Selectivity of Bevantolol Hydrochloride, a β‐Adrenoceptor Antagonist, in Asthmatic Patients

Abstract
Bevantolol hydrochloride, a new β-adrenoceptor antagonist, has been shown to be cardioselective in animals. To evaluate its selectivity in humans, a double-blind, crossover study was conducted in 8 asthmatics. Following a single oral dose of placebo, bevantolol 75 or 150 mg or propranolol hydrochloride 40 mg, forced expiratory volume in 1 second (FEV1), heart rate, blood pressure and skeletal muscle tremor were measured before and after 4 increasing intravenous doses of terbutaline sulfate to establish terbutaline dose-reponse curves. The FEV1 decreased after all active treatments. During terbutaline infusions there was an increase in FEV1 after both bevantolol doses and placebo. The terbutaline dose-response curve after bevantolol shifted to the right, however. After propranolol, there was no increase in FEV1 during terbutaline stimulation. Heart rate and skeletal muscle tremor showed a similar pattern during the experiment.
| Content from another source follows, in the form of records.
(** ** The properties *)

(** C22: over any connection that carries the bytes in both directions, and for
    every length and every server the arguments of test/fake_egd.c can ask for, the
    EGD test's client, through the library's EGD source, prints what
    test/test_egd.py expects: the flags of a strong EGD source and the very bytes the server has,
    in the number asked for, or the error of a source that could not be read. With
    no server the client prints the error of a source that could not be opened.
    Asked for 256 bytes, one more than the protocol can express, it prints an error
    without a single system call. The server never reads or writes outside its
    buffers, whatever two bytes a client sends it. *)
Theorem egd_tests_pass {W : Type} {OS0 : OS W} {PL : Platform} {OL : OSLaws OS0} {UN : Uninit}
    {US : UnixSockets} arg path n (s : process W) :
  plat_win32 = false -> strtol arg = (n, ""%string) -> strlen path + 1 < sizeof_sun_path ->
  (forall server_argv b port, fake_egd_args server_argv = inr (b, port, Some path) ->
     (forall r request write_, zlen request <= 2 -> is_Some (reply_ b (r, request) write_)) /\
     (0 <= n <= 255 -> served_by b path n (world s) ->
      exists s', test_egd_main [arg; path] s = Ret (expected b n, 0, s'))) /\
  (0 <= n <= 255 -> unserved path (world s) ->
     exists s', test_egd_main [arg; path] s = Ret (puts "ERR:3", 0, s')) /\
  (n = 256 -> test_egd_main [arg; path] s = Ret (puts "ERR:4", 0, s)).
Proof.
  intros Hw Ha Hp. split; [|split].
  - intros server_argv b port _. split; [intros; by apply reply_in_bounds|]. by apply client_served.
  - by apply client_unserved.
  - by apply client_too_long.
Qed.

(** A system in which the server answers the write at once; the world is the
    server's bugs and what it has written that the client has not read. *)
Record eworld := mk_eworld { ew_bugs : bugs; ew_sent : list byte }.

#[local] Instance egd_os : OS eworld := {|
  os_getpid _ := 77;
  os_open _ w := (-1, w);
  os_fstat _ w := (-1, mk_stat 0 0, w);
  os_read _ n w := (Z.min (Z.max 0 n) (zlen (ew_sent w)), take (Z.to_nat n) (ew_sent w),
    mk_eworld (ew_bugs w) (drop (Z.to_nat n) (ew_sent w)));
  os_write _ bs w := (zlen bs, mk_eworld (ew_bugs w)
    (match reply_ (ew_bugs w) (zlen bs, bs) id with Some (_, out) => out | None => [] end));
  os_close _ w := w;
  os_socket _ w := (4, w);
  os_connect _ _ _ w := (0, w);
  os_CryptAcquireContext w := (0, 0, w);
  os_CryptGenRandom _ _ w := (0, [], w);
  os_CryptReleaseContext _ w := w;
  os_rdrand w := (0, 0, w);
  os_cpuid _ _ := (0, 0, 0, 0);
  os_pthread_mutex_init w := (0, w);
  os_InitializeCriticalSection w := (1, w) |}.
In dosages that have previously been shown to produce at least the same degree of blockade of exercise-induced tachycardia, bevantolol has less influence on terbutaline-induced bronchodilation, heart rate increase and skeletal muscle tremor than did propranolol. Thus bevantolol has relative β1-adrenoceptor antagonist selectivity. Drawing upon the results of a previous study in the same patients, we believe bevantolol, atenolol and metoprolol have similar β1-selectivity.